> _How to complete this task_:
From the records below, find each line with the string "then" and copy it.
Task data START
Lemma pop_reg_at c p r : stack_at c p → word (p + 4) → r ≠ ESP →
  stack_at (pop_reg r c) (p + 4) ∧ gpr (pop_reg r c) r = load32 m p ∧
  (∀ r', r' ≠ r → r' ≠ ESP → gpr (pop_reg r c) r' = gpr c r') ∧ (∀ s, seg (pop_reg r c) s = seg c s).
Proof using Hm.
  intros Hs Hw Hr. destruct (drop_at c p 1 Hs Hw) as ((A & B) & C & D). destruct Hs as [Hp Hc]. unfold pop_reg, top. rewrite Hp, Hc.
  split; [split; [by rewrite gpr_set_reg, decide_False|done]|]. split; [|split; [|done]].
  - rewrite gpr_set_reg, decide_True by done. apply u32_small, load32_range, Hm.
  - intros r' H1 H2. rewrite gpr_set_reg, decide_False by done. by apply C.
Qed.

Lemma pop_seg_at c p s : stack_at c p → word (p + 4) →
  stack_at (pop_seg s c) (p + 4) ∧ seg (pop_seg s c) s = load32 m p mod 65536 ∧
  (∀ s', s' ≠ s → seg (pop_seg s c) s' = seg c s') ∧ (∀ r, r ≠ ESP → gpr (pop_seg s c) r = gpr c r).
Proof using.
  intros Hs Hw. destruct (drop_at c p 1 Hs Hw) as ((A & B) & C & D). destruct Hs as [Hp Hc]. unfold pop_seg, top. rewrite Hp, Hc.
  split; [split; [exact A | exact B]|]. split; [by rewrite seg_set_seg, decide_True|]. split; [|exact C].
  intros s' Hs'. rewrite seg_set_seg, decide_False by done. apply D.
Qed.

(** [popal] and the four segment registers. *)
Lemma popal_at c p : stack_at c p → word p → word (p + 32) →
  stack_at (popal c) (p + 32) ∧ (∀ s, seg (popal c) s = seg c s) ∧
  gpr (popal c) EDI = load32 m p ∧ gpr (popal c) ESI = load32 m (p + 4) ∧ gpr (popal c) EBP = load32 m (p + 8) ∧
  gpr (popal c) EBX = load32 m (p + 16) ∧ gpr (popal c) EDX = load32 m (p + 20) ∧ gpr (popal c) ECX = load32 m (p + 24) ∧
  gpr (popal c) EAX = load32 m (p + 28).
Proof using Hm.
  intros Hs H0 Hw. unfold word in *.
  destruct (pop_reg_at c p EDI Hs) as (S1 & A1 & B1 & C1); [unfold word; lia | done |]. set (c1 := pop_reg EDI c) in *.
  destruct (pop_reg_at c1 _ ESI S1) as (S2 & A2 & B2 & C2); [unfold word; lia | done |]. set (c2 := pop_reg ESI c1) in *.
  destruct (pop_reg_at c2 _ EBP S2) as (S3 & A3 & B3 & C3); [unfold word; lia | done |]. set (c3 := pop_reg EBP c2) in *.
  destruct (drop_at c3 _ 1 S3) as (S4 & B4 & C4); [unfold word; lia |]. set (c4 := drop_words 1 c3) in *.
  destruct (pop_reg_at c4 _ EBX S4) as (S5 & A5 & B5 & C5); [unfold word; lia | done |]. set (c5 := pop_reg EBX c4) in *.
  destruct (pop_reg_at c5 _ EDX S5) as (S6 & A6 & B6 & C6); [unfold word; lia | done |]. set (c6 := pop_reg EDX c5) in *.
  destruct (pop_reg_at c6 _ ECX S6) as (S7 & A7 & B7 & C7); [unfold word; lia | done |]. set (c7 := pop_reg ECX c6) in *.
  destruct (pop_reg_at c7 _ EAX S7) as (S8 & A8 & B8 & C8); [unfold word; lia | done |].
  change (popal c) with (pop_reg EAX c7). set (c8 := pop_reg EAX c7) in *. clearbody c8 c7 c6 c5 c4 c3 c2 c1.
  split; [by replace (p + 32) with (p + 4 + 4 + 4 + 4 * 1 + 4 + 4 + 4 + 4) by lia|]. split; [intros s; by rewrite C8, C7, C6, C5, C4, C3, C2, C1|].
  rewrite A8, (B8 ECX), A7, (B8 EDX), (B7 EDX), A6, (B8 EBX), (B7 EBX), (B6 EBX), A5 by done.
  rewrite (B8 EBP), (B7 EBP), (B6 EBP), (B5 EBP), (B4 EBP), A3 by done.
  rewrite (B8 ESI), (B7 ESI), (B6 ESI), (B5 ESI), (B4 ESI), (B3 ESI), A2 by done.
  rewrite (B8 EDI), (B7 EDI), (B6 EDI), (B5 EDI), (B4 EDI), (B3 EDI), (B2 EDI), A1 by done.
  split_and!; (done || (f_equal; lia)).
Qed.

Definition pop_segs (c : x86) : x86 := pop_seg DS (pop_seg ES (pop_seg FS (pop_seg GS c))).

Lemma pop_segs_at c p : stack_at c p → word p → word (p + 16) →
  let c' := pop_segs c in
  stack_at c' (p + 16) ∧ (∀ r, r ≠ ESP → gpr c' r = gpr c r) ∧ seg c' CS = seg c CS ∧ seg c' SS = seg c SS ∧
  seg c' GS = load32 m p mod 65536 ∧ seg c' FS = load32 m (p + 4) mod 65536 ∧ seg c' ES = load32 m (p + 8) mod 65536 ∧
  seg c' DS = load32 m (p + 12) mod 65536.
Proof using.
  intros Hs H0 Hw. cbv zeta. unfold pop_segs, word in *.
  destruct (pop_seg_at c p GS Hs) as (S1 & A1 & B1 & C1); [unfold word; lia |]. set (c1 := pop_seg GS c) in *.
  destruct (pop_seg_at c1 _ FS S1) as (S2 & A2 & B2 & C2); [unfold word; lia |]. set (c2 := pop_seg FS c1) in *.
  destruct (pop_seg_at c2 _ ES S2) as (S3 & A3 & B3 & C3); [unfold word; lia |]. set (c3 := pop_seg ES c2) in *.
  destruct (pop_seg_at c3 _ DS S3) as (S4 & A4 & B4 & C4); [unfold word; lia |]. set (c4 := pop_seg DS c3) in *.
  clearbody c4 c3 c2 c1. split; [by replace (p + 16) with (p + 4 + 4 + 4 + 4) by lia|].
  split; [intros r Hr; by rewrite C4, C3, C2, C1|].
  rewrite A4, (B4 ES), A3, (B4 FS), (B3 FS), A2, (B4 GS), (B3 GS), (B2 GS), A1 by done.
  split_and!; try (by rewrite B4, B3, B2, B1); do 2 f_equal; lia.
Qed.
End pops.

(** ** Running code *)

Section spec.
Variable ccall : cfun → M x86 ().
Variable task : tss.
Variable idt : Z → gate.
Notation run := (run ccall task idt).

Lemma run_app code1 code2 c : run (code1 ++ code2) c = (run code1;; run code2) c.
Proof.
  revert c. induction code1 as [|i code1 IH]; intros c; [done|]. cbn [app Asm.run]. rewrite bind_assoc.
  unfold mbind, M_bind. destruct (step ccall task idt i c); [apply IH | done | done].
Qed.

(** [alltraps] up to the call of [trap]. *)
Definition alltraps_head : list instr :=
  [PushS DS; PushS ES; PushS FS; PushS GS; Pushal; MovwI (Z.shiftl SEG_KDATA 3) EAX; MovwS EAX DS; MovwS EAX ES; PushR ESP].

Lemma alltraps_split : alltraps = alltraps_head ++ [Call Ctrap; AddI 4 ESP].
Proof. reflexivity. Qed.

(** The words pushed by [vector] and [alltraps]. *)
Definition error_words (n : Z) (err : option Z) : list Z := match err with Some e => [e] | None => [] end ++ (if has_err n then [] else [0]).
Definition register_words (c : x86) (e : Z) : list Z :=
  [seg c DS; seg c ES; seg c FS; seg c GS; gpr c EAX; gpr c ECX; gpr c EDX; gpr c EBX; e; gpr c EBP; gpr c ESI; gpr c EDI].

Lemma vector_ok c a n : word n → word (gpr c ESP) → 8 ≤ gpr c ESP →
  ∃ c', run (vector a n) c = Ok () c' ∧ pushed c c' ((if has_err n then [] else [0]) ++ [n]).
Proof.
  intros Hn He Hr. unfold vector. destruct (has_err n); eexists; (split; [reflexivity|]).
  - destruct (pushed_one c n) as [A B C D E F G]; [done | lia | done |]. by split.
  - destruct (pushes_ok [0; n] c) as [A B C D E F G]; [all_words | done | simpl; lia |]. by split.
Qed.

Definition frame_pushed (c : x86) : x86 := pushal (pushes [seg c DS; seg c ES; seg c FS; seg c GS] c).
Definition kernel_data (c : x86) : x86 :=
  let c := set_reg EAX (gpr c EAX / 65536 * 65536 + Z.shiftl SEG_KDATA 3 mod 65536) c in
  let c := set_seg DS (gpr c EAX) c in set_seg ES (gpr c EAX) c.

Lemma alltraps_head_run c : run alltraps_head c = (let c := kernel_data (frame_pushed c) in Ok () (push (gpr c ESP) c)).
Proof. unfold alltraps_head. cbn [Asm.run step]. rewrite !bind_modify, !seg_push. done. Qed.

Lemma frame_pushed_ok c : regs_ok c → 48 ≤ gpr c ESP → pushed c (frame_pushed c) (register_words c (gpr c ESP - 16)).
Proof.
  intros [Hg Hs Hm] He. pose proof (Hg ESP) as He'. unfold frame_pushed. set (e := gpr c ESP) in *.
  set (c1 := pushes _ c). assert (pushed c c1 [seg c DS; seg c ES; seg c FS; seg c GS]) as Hp1.
  { apply pushes_ok; [all_words; apply half_word, Hs | done | simpl; fold e; lia]. }
  clearbody c1. pose proof (pd_esp _ _ _ Hp1) as A1. pose proof (pd_gpr _ _ _ Hp1) as B1. fold e in A1. change (4 * Z.of_nat (length _)) with 16 in A1.
  unfold pushal. rewrite A1, !B1 by done. apply (pushed_app _ c1 _ [_; _; _; _]); [done|].
  apply pushes_ok; [all_words; apply Hg | rewrite A1; unfold word in *; lia | rewrite A1; simpl; lia].
Qed.

Lemma kernel_data_ok c : word (gpr c EAX) →
  seg (kernel_data c) DS = 16 ∧ seg (kernel_data c) ES = 16 ∧ (∀ s, s ≠ DS → s ≠ ES → seg (kernel_data c) s = seg c s) ∧
  (∀ r, r ≠ EAX → gpr (kernel_data c) r = gpr c r) ∧ eflags (kernel_data c) = eflags c ∧ x_mem (kernel_data c) = x_mem c.
Proof.
  intros Ha. unfold kernel_data. set (ax := gpr c EAX / 65536 * 65536 + Z.shiftl SEG_KDATA 3 mod 65536).
  assert (u32 ax mod 65536 = 16) as Eax.
  { unfold ax. change (Z.shiftl SEG_KDATA 3 mod 65536) with 16. unfold word in Ha. rewrite u32_small by zmod. zmod. }
  split; [exact Eax|]. split; [exact Eax|]. split; [|split; [|done]].
  - intros s H1 H2. by rewrite !seg_set_seg, !decide_False.
  - intros r Hr. by rewrite !gpr_set_seg, gpr_set_reg, decide_False.
Qed.

(** The rest of the frame, and the data segments of the kernel. *)
Lemma alltraps_head_ok c : regs_ok c → 52 ≤ gpr c ESP →
  ∃ c', run alltraps_head c = Ok () c' ∧ gpr c' ESP = gpr c ESP - 52 ∧ load32 (x_mem c') (gpr c ESP - 52) = gpr c ESP - 48 ∧
    seg c' DS = 16 ∧ seg c' ES = 16 ∧ (∀ s, s ≠ DS → s ≠ ES → seg c' s = seg c s) ∧ eflags c' = eflags c ∧ wf_mem (x_mem c') ∧
    (∀ x, x < gpr c ESP - 52 ∨ gpr c ESP ≤ x → x_mem c' x = x_mem c x) ∧
    (∀ k w, register_words c (gpr c ESP - 16) !! k = Some w → load32 (x_mem c') (gpr c ESP - 4 * (Z.of_nat k + 1)) = w).
Proof.
  intros Hok He. pose proof (ro_gpr _ Hok) as Hg. pose proof (Hg ESP) as He'.
  pose proof (frame_pushed_ok c Hok ltac:(lia)) as Hp. rewrite alltraps_head_run. set (e := gpr c ESP) in *. set (c2 := frame_pushed c) in *. clearbody c2.
  pose proof (pd_esp _ _ _ Hp) as A2. fold e in A2. change (4 * Z.of_nat (length _)) with 48 in A2.
  destruct (kernel_data_ok c2) as (K1 & K2 & K3 & K4 & K5 & K6); [rewrite (pd_gpr _ _ _ Hp) by done; apply Hg|].
  set (c3 := kernel_data c2) in *. clearbody c3. cbv zeta. rewrite (K4 ESP), A2 by done. assert (gpr c3 ESP = e - 48) as A3 by (by rewrite K4, A2).
  assert (word (e - 48)) as Hw by (unfold word in *; lia).
  destruct (pushed_one c3 (e - 48)) as [A4 B4 C4 F4 W4 X4 M4]; [done | lia | by rewrite A3 |]. rewrite A3 in *. cbn [length] in *.
  set (c4 := push (e - 48) c3) in *. clearbody c4. exists c4. split; [done|]. split; [lia|].
  split; [rewrite <- (W4 0%nat (e - 48) eq_refl); f_equal; lia|]. split; [congruence|]. split; [congruence|].
  split; [intros s H1 H2; by rewrite C4, K3, (pd_seg _ _ _ Hp)|]. split; [rewrite F4, K5; apply Hp|].
  split; [apply M4; rewrite K6; apply (pd_wf _ _ _ Hp), Hok|]. split.
  - intros x Hx. rewrite X4, K6 by lia. apply (pd_frame _ _ _ Hp). fold e. change (4 * Z.of_nat (length _)) with 48. lia.
  - intros k w Hk. rewrite <- (pd_word _ _ _ Hp k w Hk). fold e. apply load32_ext. intros x Hx. rewrite X4, K6; [done|].
    apply lookup_lt_Some in Hk. cbn [register_words length] in Hk. lia.
Qed.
Task data END
> _Response box_:
Definition error_words (n : Z) (err : option Z) : list Z := match err with Some e => [e] | None => [] end ++ (if has_err n then [] else [0]).
  ∃ c', run (vector a n) c = Ok () c' ∧ pushed c c' ((if has_err n then [] else [0]) ++ [n]).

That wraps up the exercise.